オーストラリアのインフレ率が年率4.6%に跳ね上がった(前月は3.7%)。ジム・チャーマーズ財務相は、イラン戦争に関連した燃料ショックが原因だと非難しており、このショックは悪いカレーのように経済全体に波及する見込みだ。消費者物価は2年半ぶりの速いペースで上昇しており、金融市場や専門家は、来週火曜日の3会合連続の利上げを確実視している。なぜなら、「悪夢のシナリオを管理する」とは、成長が鈍化する中で借入コストを引き上げること以上に適切な表現はないからだ。
来月の予算案を前に、チャーマーズ氏は「インフレはさらにピークに達する可能性が高い」と警告しつつも、オーストラリアは「低い失業率」と「堅調な賃金上昇」を誇っていると述べ、神経をなだめようとした。おそらく、1か月で33%も跳ね上がった燃料価格の打撃を和らげるには十分だろう。国際原油価格は一夜で1バレル110米ドルを超えて再上昇した。ホルムズ海峡を閉鎖した米国とイスラエルが引き起こした紛争の終結への期待がさらに薄れたためだ。世界の石油と肥料の流れにとって重要な動脈である海峡は、現在、タンカーにとって事実上の立入禁止区域となっている。

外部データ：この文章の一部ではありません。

(** All metadata present and non-empty. *)
Definition c2sp_issuance (i : IssuanceFields) : option C2spIssuance :=
  match i_initialOperationalKid i, i_initialOperationalAlg i, i_initialOperationalPublicKey i,
        i_initialOperationalThumbprint i, i_initialEntityKid i, i_initialEntityAlg i,
        i_initialEntityPublicKey i, i_initialEntityThumbprint i with
  | Some ok, Some oa, Some okey, Some ot, Some ek, Some ea, Some ekey, Some et =>
      if forallb (fun s => negb (length s =? 0)%nat) [ok; oa; ot; ek; ea; et]
      then Some (mkC2spIssuance ok oa okey ot ek ea ekey et) else None
  | _, _, _, _, _, _, _, _ => None
  end.

Definition requireC2spIssuanceEvent (i : IssuanceFields) : res C2spIssuance :=
  of_option (c2sp_issuance i) (err "ISSUANCE is missing c2sp-tlog key metadata").

(** ** Signatures *)

Definition requiredC2spSignatureNames (type : jsstr) : res (list jsstr) :=
  if bool_decide (type = js "ISSUANCE") then Ok [js "ae"; js "op"]
  else if bool_decide (type = js "KEY_ROTATION") then Ok [js "prev_op"; js "new_op"]
  else if bool_decide (type ∈ SUPPORTED) then Ok [js "ae"]
  else Throw (err "unsupported DNSid lifecycle event type").

(** [/^[A-Za-z0-9_-]+$/] *)
Definition signature_re (s : jsstr) : bool := negb (length s =? 0)%nat && forallb is_b64url s.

オーストラリア統計局によると、3月の燃料費は33%急上昇したが、これはガソリン消費税の26セント引き下げが実施される前の数字だ。大きな価格変動の影響を除けば(電気料金も政府の補助金終了で急上昇)、基調的なインフレ率は3.3%と安定しており、ガソリンスタンド以外のインフレ圧力はやや緩和されたことを示唆している。トレーダーはこれを受けて、NABによると、来週火曜日のRBA利上げの確率を80%から68%に引き下げた。しかし、シティのチーフエコノミスト、ジョシュ・ウィリアムソン氏は、頭痛は「片頭痛になりかけている」と警告し、燃料費の高騰が建設や飲食サービスに波及するにつれ、インフレ率は年央までに5.5%に向かうと予測した。
家賃は年間3.7%上昇し、賃金上昇率を上回った。住宅建設費は4.5%上昇し、加速する見込みだ。電気料金は3月に下落したが、それでも前年比25%高く、その前年は政府が電力料金を補助していた。労働党政権はすでに燃料消費税を3か月間半減し、ガソリンとディーゼルに対するGST還付を発表しており、自動車運転者の打撃を和らげるのに役立っている。しかし、エコノミストは、さらに無差別な生活費支援はRBAの戦いを複雑にするリスクがあると警告している。コモンウェルス銀行のチーフエコノミストで元財務省高官のルーク・イーマン氏は、予算に「家計への追加支援」が含まれると予想するが、政府が大盤振る舞いをしたい衝動に抵抗することを望んでいる。「これはインフレの火に油を注ぐリスクがある」と彼は、おそらく真顔で述べた。